▶ EXERCISE OBJECTIVE: With the line that contains "buf ← dentry_hash_loop" as the final line, return every line from the start of the data below exactly.

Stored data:
=== Begin Enclosure ===
(** The loop over the first [n] remaining characters; [out] are the words stored
    so far. *)
Fixpoint str2hashbuf_loop (n : nat) (msg : list Z) (i pad val num : Z) (out : list Z) : res (Z * Z * list Z) :=
  match n with
  | O => Ok (val, num, out)
  | S n =>
      let val := if i mod 4 =? 0 then pad else val in
      ch ← rd msg i;
      let val := u32 (ch + u32 (Z.shiftl val 8)) in
      if i mod 4 =? 3 then str2hashbuf_loop n msg (i + 1) pad pad (num - 1) (out ++ [val])
      else str2hashbuf_loop n msg (i + 1) pad val num out
  end.

Definition str2hashbuf (msg : list Z) (len num : Z) : res (list Z) :=
  let pad := Z.lor (u32 len) (u32 (Z.shiftl (u32 len) 8)) in
  let pad := Z.lor pad (u32 (Z.shiftl pad 16)) in
  let len := if num * 4 <? len then num * 4 else len in
  '(val, num, out) ← str2hashbuf_loop (Z.to_nat len) msg 0 pad pad num [];
  let num := num - 1 in
  let out := if 0 <=? num then out ++ [val] else out in
  Ok (out ++ replicate (Z.to_nat num) pad).

Definition F2FS_HASH_COL_BIT : Z := Z.shiftl 1 63.

Fixpoint dentry_hash_loop (fuel : nat) (p : list Z) (len : Z) (buf : Z * Z) : res (Z * Z) :=
  match fuel with
  | O => NoFuel
  | S fuel =>
      inp ← str2hashbuf p len 4;
      buf ← TEA_transform buf inp;
      if len <=? 16 then Ok buf else dentry_hash_loop fuel (drop 16 p) (len - 16) buf
  end.

(** The dentries [.] and [..]; [name[1]] is read for one-character names too. *)
Definition special_dentry (name : list Z) (len : Z) : res bool :=
  if len <=? 2 then
    n0 ← rd name 0;
    if n0 =? 46 then n1 ← rd name 1; Ok ((n1 =? 46) || (n1 =? 0)) else Ok false
  else Ok false.

(** Every round of the loop takes 16 characters off [len]. *)
Definition __f2fs_dentry_hash (name : list Z) (len : Z) : res Z :=
  special ← special_dentry name len;
  if special : bool then Ok 0
  else
    buf ← dentry_hash_loop (S (Z.to_nat len)) name len (0x67452301, 0xefcdab89);
    Ok (u32 (Z.land buf.1 (u64 (Z.lnot F2FS_HASH_COL_BIT)))).

(** * Geometry of the hash table *)

Definition MAX_DIR_HASH_DEPTH : Z := 63.
Definition MAX_DIR_BUCKETS : Z := Z.shiftl 1 (MAX_DIR_HASH_DEPTH / 2 - 1).

Definition dir_buckets (level dir_level : Z) : Z :=
  if u32 (level + dir_level) <? MAX_DIR_HASH_DEPTH / 2 then Z.shiftl 1 (u32 (level + dir_level))
  else MAX_DIR_BUCKETS.

Definition bucket_blocks (level : Z) : Z := if level <? MAX_DIR_HASH_DEPTH / 2 then 2 else 4.

(** The products are [unsigned int], the sum is [unsigned long]. *)
Fixpoint dir_block_index_loop (n : nat) (dir_level : Z) : Z :=
  match n with
  | O => 0
  | S i => u64 (dir_block_index_loop i dir_level
                + u32 (dir_buckets (Z.of_nat i) dir_level * bucket_blocks (Z.of_nat i)))
  end.

Definition dir_block_index (level dir_level idx : Z) : Z :=
  u64 (dir_block_index_loop (Z.to_nat level) dir_level + u32 (idx * bucket_blocks level)).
=== End Enclosure ===
▶ EXERCISE RESULT:
(** The loop over the first [n] remaining characters; [out] are the words stored
    so far. *)
Fixpoint str2hashbuf_loop (n : nat) (msg : list Z) (i pad val num : Z) (out : list Z) : res (Z * Z * list Z) :=
  match n with
  | O => Ok (val, num, out)
  | S n =>
      let val := if i mod 4 =? 0 then pad else val in
      ch ← rd msg i;
      let val := u32 (ch + u32 (Z.shiftl val 8)) in
      if i mod 4 =? 3 then str2hashbuf_loop n msg (i + 1) pad pad (num - 1) (out ++ [val])
      else str2hashbuf_loop n msg (i + 1) pad val num out
  end.

Definition str2hashbuf (msg : list Z) (len num : Z) : res (list Z) :=
  let pad := Z.lor (u32 len) (u32 (Z.shiftl (u32 len) 8)) in
  let pad := Z.lor pad (u32 (Z.shiftl pad 16)) in
  let len := if num * 4 <? len then num * 4 else len in
  '(val, num, out) ← str2hashbuf_loop (Z.to_nat len) msg 0 pad pad num [];
  let num := num - 1 in
  let out := if 0 <=? num then out ++ [val] else out in
  Ok (out ++ replicate (Z.to_nat num) pad).

Definition F2FS_HASH_COL_BIT : Z := Z.shiftl 1 63.

Fixpoint dentry_hash_loop (fuel : nat) (p : list Z) (len : Z) (buf : Z * Z) : res (Z * Z) :=
  match fuel with
  | O => NoFuel
  | S fuel =>
      inp ← str2hashbuf p len 4;
      buf ← TEA_transform buf inp;
      if len <=? 16 then Ok buf else dentry_hash_loop fuel (drop 16 p) (len - 16) buf
  end.

(** The dentries [.] and [..]; [name[1]] is read for one-character names too. *)
Definition special_dentry (name : list Z) (len : Z) : res bool :=
  if len <=? 2 then
    n0 ← rd name 0;
    if n0 =? 46 then n1 ← rd name 1; Ok ((n1 =? 46) || (n1 =? 0)) else Ok false
  else Ok false.

(** Every round of the loop takes 16 characters off [len]. *)
Definition __f2fs_dentry_hash (name : list Z) (len : Z) : res Z :=
  special ← special_dentry name len;
  if special : bool then Ok 0
  else
    buf ← dentry_hash_loop (S (Z.to_nat len)) name len (0x67452301, 0xefcdab89);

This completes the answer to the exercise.